Here’s a hint – it’s not just the cast iron circular plate you see on sidewalks, in roadways, or sometimes in lawns and parking lots. That cover is just an access point to a hollow column – made out of brick or concrete – that a worker can climb down into to access a wastewater or stormwater pipe. Manholes can be anywhere from three to twenty feet deep, and can access pipes from 4″ to more than 48″ in diameter. Having these access points is crucial in the event of a blockage, break, or backup nearby – because the manhole allows MSD to investigate and clear the issue without digging up the pipe. This means repairs can happen more quickly, and with less above-ground disturbance.

So if you see a manhole, please be sure not to block access to it. MSD has sometimes found entire flower beds on top of their manholes. This takes additional time and work to remove, which is the last thing you want when MSD needs to act quickly to correct a problem in the pipes beneath. Thank you for your help in preserving clear access to these important components of MSD’s system!

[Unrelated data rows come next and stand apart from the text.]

Lemma empty_search_reports_no_results_witness :
  call_tool quiet_client "tavily_search" [("query", VStr "x")] []
  = (Ok [text_content "No search results found."],
     ([] ++ [CallSearch (search_call [("query", VStr "x")] (VStr "x"))])%list)
  /\ "No search results found." <> EmptyString
  /\ is_failure_text "No search results found." = false
  /\ (forall (prefix : string) (e : exn),
        In prefix failure_prefixes ->
        "No search results found." <> prefix ++ str_exn e).
Proof.
  apply (empty_search_reports_no_results quiet_client [("query", VStr "x")]
           (VStr "x") [("results", VList [])] (Some 5%Z) []);
    reflexivity.
Defined.

(** ** Context retrieval *)

Lemma split_from_length (s cur : string) :
  length (split_from cur s)
  = match cur with
    | EmptyString => word_starts true s
    | _ => word_starts false s + 1
    end.
Proof.
  revert cur. induction s as [|ch r IH]; intros cur.
  - destruct cur; reflexivity.
  - cbn [split_from word_starts]. destruct (is_space ch).
    + destruct cur as [|x cur]; cbn [length]; rewrite IH; lia.
    + rewrite IH. destruct cur as [|x cur]; cbn [append]; lia.
Qed.

Lemma str_split_length (s : string) : length (str_split s) = word_starts true s.
Proof.
  unfold str_split. now rewrite split_from_length.
Qed.

Lemma no_space_app (a b : string) : no_space (a ++ b) = no_space a && no_space b.
Proof.
  induction a as [|x a IH]; simpl; [reflexivity|].
  now rewrite IH, andb_assoc.
Qed.

(** Every word is a non-empty run free of whitespace. *)
Lemma split_from_words (s cur : string) :
  no_space cur = true ->
  Forall (fun w => w <> EmptyString /\ no_space w = true) (split_from cur s).
Proof.
  revert cur. induction s as [|ch r IH]; intros cur Hcur.
  - destruct cur; constructor; [split; [discriminate | exact Hcur] | constructor].
  - cbn [split_from]. destruct (is_space ch) eqn:Hsp.
    + destruct cur as [|x cur]; [apply IH; reflexivity|].
      constructor; [split; [discriminate | exact Hcur] | apply IH; reflexivity].
    + apply IH. rewrite no_space_app, Hcur. simpl. now rewrite Hsp.
Qed.

Lemma str_split_words (s : string) :
  Forall (fun w => w <> EmptyString /\ no_space w = true) (str_split s).
Proof.
  apply split_from_words. reflexivity.
Qed.

(** C7. When the client returns a text as context, the response of
    [tavily_get_context] holds that text, the requested [max_tokens], and
    the number of words obtained by splitting that very text on whitespace:
    the count is computed by the handler from the text it received. *)
Theorem context_report_counts_words :
  forall (c : TavilyClient) (arguments : dict) (query : value) (context : string)
         (log : list call),
    dict_lookup "query" arguments = Some query ->
    get_search_context c query (dict_get arguments "max_tokens" (VInt 4000))
    = Ok (VStr context) ->
    exists t : string,
      call_tool c "tavily_get_context" arguments log
      = (Ok [text_content t],
         (log ++ [CallGetSearchContext query
                    (dict_get arguments "max_tokens" (VInt 4000))])%list)
      /\ occurs_in context t
      /\ occurs_in ("**Max Tokens Requested:** "
                    ++ py_str (dict_get arguments "max_tokens" (VInt 4000))) t
      /\ occurs_in ("**Context Length:** ~" ++ dec_nat (length (str_split context))
                    ++ " words") t
      /\ length (str_split context) = word_starts true context.
Proof.
  intros c arguments query context log Hq Hans.
  eexists. split.
  - unfold call_tool, try_except.
    change (call_tool_body c "tavily_get_context" arguments)
      with (handle_get_context c arguments).
    rewrite (handle_get_context_run c arguments log query Hq).
    unfold context_text. rewrite Hans.
    unfold rbind, context_report, method_split. reflexivity.
  - cbn [py_str]. repeat split; try find_occurrence.
    apply str_split_length.
Qed.

Lemma context_report_counts_words_witness :
  exists t : string,
    call_tool context_client "tavily_get_context"
      [("query", VStr "greek letters"); ("max_tokens", VInt 500)] []
    = (Ok [text_content t],
       [CallGetSearchContext (VStr "greek letters") (VInt 500)])
    /\ occurs_in ten_words t
    /\ occurs_in "**Max Tokens Requested:** 500" t
    /\ occurs_in "**Context Length:** ~10 words" t
    /\ length (str_split ten_words) = 10.
Proof.
  exact (context_report_counts_words context_client
           [("query", VStr "greek letters"); ("max_tokens", VInt 500)]
           (VStr "greek letters") ten_words [] eq_refl eq_refl).
Defined.
Lemma voter_hysteresis_sequences_witness :
  option_map run_votes
    (net_quorum_thread
       [mk_cycle_input Ping.PING_TIMEOUT 0 None;
        mk_cycle_input Ping.PING_HOST_UNREACH 0 None;
        mk_cycle_input 0 0 None; mk_cycle_input 0 0 None;
        mk_cycle_input 0 0 None]
       (mk_globals 1000000 3 2 1 0 (Some "10.0.0.1"%string) 0))
  = Some [0; 0; 0; 0; 1]
  /\ option_map run_votes
       (net_quorum_thread
          [mk_cycle_input 0 0 None;
           mk_cycle_input Ping.PING_INVALID_ID 0 None;
           mk_cycle_input 0 0 None; mk_cycle_input 0 0 None;
           mk_cycle_input 0 0 None]
          (mk_globals 1000000 3 2 1 0 (Some "10.0.0.1"%string) 0))
     = Some [0; 0; 0; 0; 1].
Proof.
  apply (voter_hysteresis_sequences "10.0.0.1" 1000000 1 0 0
           Ping.PING_TIMEOUT Ping.PING_HOST_UNREACH Ping.PING_INVALID_ID).
  - unfold target_size. cbn. lia.
  - discriminate.
  - discriminate.
  - discriminate.
Defined.

(** ** A target that changes during the ping *)

(** C4 (amended).  When a concurrent [net_tiebreaker_init] has replaced
    the target by a different one while the ping was in flight, the
    iteration ends in [continue]: no vote is stored, so [net_vote_alive]
    keeps its value, and the next iteration starts from the new globals.
    The counter that the outcome of the ping resets has been reset by
    then ([misses] after a success, [hits] after a failure); the other
    counter is as it was. *)
Theorem cycle_target_changed
    (inp : cycle_input) (g g' : globals) (l : locals) (ip ip' : string) :
  tb_ip g = Some ip ->
  (String.length ip < target_size)%nat ->
  interfere (during_ping inp) g = Some g' ->
  tb_ip g' = Some ip' ->
  ip' <> ip ->
  let l' := if ping_ret inp =? 0 then mk_locals (hits l) 0
            else mk_locals 0 (misses l) in
  cycle inp g l = Some (Restarted g' l')
  /\ net_vote_alive g' = net_vote_alive g
  /\ forall inputs votes log,
       thread_loop (inp :: inputs) (mk_run g l votes log false)
       = thread_loop inputs (mk_run g' l' votes log false).
Proof.
  intros Hip Hlen Hint Hip' Hne l'.
  assert (Hc : cycle inp g l = Some (Restarted g' l')).
  { unfold cycle. rewrite Hip.
    destruct (Nat.leb_spec target_size (String.length ip)) as [Hge|_];
      [lia|].
    subst l'.
    destruct (ping_ret inp =? 0); rewrite Hint, Hip';
      apply String.eqb_neq in Hne; rewrite Hne; reflexivity. }
  split; [exact Hc|]. split; [exact (interfere_vote _ _ _ Hint)|].
  intros inputs votes log.
  cbn [thread_loop run_globals run_locals run_votes run_log].
  rewrite Hc. reflexivity.
Qed.

Lemma cycle_target_changed_witness :
  cycle
    (mk_cycle_input 0 0 (Some (Some "10.0.0.2"%string, 10000000, 1000000)))
    (mk_globals 1000000 3 2 1 1 (Some "10.0.0.1"%string) 0) (mk_locals 3 1)
  = Some (Restarted (mk_globals 1333333 9 3 1 1 (Some "10.0.0.2"%string) 0)
            (mk_locals 3 0)).
Proof.
  apply (cycle_target_changed
           (mk_cycle_input 0 0
              (Some (Some "10.0.0.2"%string, 10000000, 1000000)))
           (mk_globals 1000000 3 2 1 1 (Some "10.0.0.1"%string) 0)
           (mk_globals 1333333 9 3 1 1 (Some "10.0.0.2"%string) 0)
           (mk_locals 3 1) "10.0.0.1" "10.0.0.2").
  - reflexivity.
  - unfold target_size. cbn. lia.
  - reflexivity.
  - reflexivity.
  - discriminate.
Defined.

(** C4, as stated, fails.  Two successful pings from the dead state leave
    [hits = 2]; a third ping fails while the target is being replaced:
    the iteration restarts, no vote is stored, and [hits] is 0. *)
Lemma cycle_target_changed_resets_hits :
  option_map run_locals
    (net_quorum_thread
       [mk_cycle_input 0 0 None; mk_cycle_input 0 0 None]
       (mk_globals 1000000 3 2 1 0 (Some "10.0.0.1"%string) 0))
  = Some (mk_locals 2 0)
  /\ cycle
       (mk_cycle_input Ping.PING_TIMEOUT 0
          (Some (Some "10.0.0.2"%string, 10000000, 1000000)))
       (mk_globals 1000000 3 2 1 0 (Some "10.0.0.1"%string) 0)
       (mk_locals 2 0)
     = Some (Restarted
               (mk_globals 1333333 9 3 1 0 (Some "10.0.0.2"%string) 0)
               (mk_locals 0 0))
  /\ hits (mk_locals 0 0) <> hits (mk_locals 2 0).
Proof.
  split; [reflexivity|]. split; [reflexivity|]. discriminate.
Qed.

End VoterFacts.

(* ================================================================== *)
(** * More on the checksum *)
(* ================================================================== *)

Module ChecksumVerify.

Import Ping.
Import ChecksumFacts.

(** ** Folding and verification *)

(** The value the function makes of the 32-bit sum [sum]: with [t] the
    sum of its two halves, the complement of [t], or of [t - 65535] when
    [t] does not fit in 16 bits. *)
Lemma icmp_checksum_fold (buf : list byte) :
  let sum := checksum_loop buf 0 in
  let t := sum / 65536 + sum mod 65536 in
  0 <= sum < 2 ^ 32 ->
  icmp_checksum buf = 65535 - (if t <? 65536 then t else t - 65535).
Proof.
  intros sum t Hsum. unfold icmp_checksum. fold sum.
  change (2 ^ 32) with 4294967296 in Hsum.
  rewrite (Z.shiftr_div_pow2 sum 16) by lia.
  change 65535 with (Z.ones 16) at 1 2.
  rewrite (Z.land_ones sum 16) by lia.
  change (2 ^ 16) with 65536. fold t.
  assert (Ht : 0 <= t <= 131070).
  { subst t. pose proof (Z.mod_pos_bound sum 65536 ltac:(lia)).
    pose proof (Z.div_pos sum 65536 ltac:(lia) ltac:(lia)).
    assert (sum / 65536 < 65536) by (apply Z.div_lt_upper_bound; lia).
    lia. }
  rewrite (u32_small t) by (change (2 ^ 32) with 4294967296; lia).
  rewrite (Z.shiftr_div_pow2 t 16) by lia. change (2 ^ 16) with 65536.
  assert (Hq : t / 65536 = if t <? 65536 then 0 else 1).
  { destruct (Z.ltb_spec t 65536).
    - apply Z.div_small. lia.
    - symmetry. apply (Z.div_unique t 65536 1 (t - 65536)); lia. }
  rewrite Hq.
  set (s2 := t + (if t <? 65536 then 0 else 1)).
  assert (Hs2 : 0 <= s2 <= 131071) by (subst s2; destruct (t <? 65536); lia).
  rewrite (u32_small s2) by (change (2 ^ 32) with 4294967296; lia).
  unfold u32 at 1, wrapu. unfold Z.lnot, Z.pred.
  replace ((- s2 + -1) mod 2 ^ 32) with (4294967295 - s2)
    by (apply (Z.mod_unique _ _ (-1)); change (2 ^ 32) with 4294967296; lia).
  rewrite (Z.land_ones _ 16) by lia. change (2 ^ 16) with 65536.
  rewrite u16_small by (apply Z.mod_pos_bound; lia).
  subst s2. destruct (Z.ltb_spec t 65536).
  - symmetry. apply (Z.mod_unique _ _ 65535); lia.
  - symmetry. apply (Z.mod_unique _ _ 65534); lia.
Qed.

Tunnels are an important part of MSD Project Clear’s efforts to handle the wastewater needs of MSD’s service area. Just how many, and how far will they go?

Tunnels are a critical part of MSD Project Clear. These tunnels are designed to handle the wastewater needs of MSD’s service area well into the future by reducing pollution to our waterways and improving the water quality in our communities and neighborhoods. Most of these tunnels will be dug with Tunnel Boring Machines, or TBMs, that grind through the rock – in our region, primarily limestone – to create a space large enough for sections of pipe to be fitted. TBMs range in size according to the project requirements, and travel all over the world digging tunnels like these.

Removing and alleviating sewer overflows

MSD Project Clear primarily addresses the sewer overflows that remain from our region’s separate and combined sewers – see how much progress we’ve already made to remove and alleviate these overflows.

Throughout the Metropolitan St. Louis Sewer District’s (MSD) service area, there are hundreds of points where a combination of stormwater and wastewater may discharge into local waterways from the sewer system during moderate to heavy storms. These sewer overflow points act as relief valves when too much stormwater enters the sewer system, and without them, our community could experience thousands of basement backups and/or extensive street flooding. Depending on where sewer overflows are located within MSD’s system, they are classified as constructed separate sewer overflows–or—combined sewer overflows. If an overflow discharges or not is dependent upon a number of factors, including how much rain falls over a given period of time. The result is that not all overflows discharge every time it rains – in fact, some overflows will go months or years without discharging.

The issue of overflows has been a significant focus of MSD’s work for many years. For example, from 1992 to 2012 MSD spent approximately $2.7 billion to eliminate over 38 overflows. Today, our work to address sewer overflows and improve water quality continues in the form of MSD Project Clear, which calls for $4.7 billion in spending over 23-years. MSD Project Clear work began in MSD’s fiscal year 2013 and addresses our community’s wastewater collection and treatment capabilities on a system wide basis. This program is a mammoth undertaking that will benefit St. Louisans-and our environment – for generations to come.

All remaining sewer overflows, indicated with red “dots”, above, will be addressed in the coming years of MSD Project Clear. This page will be updated as additional planning and progress is made.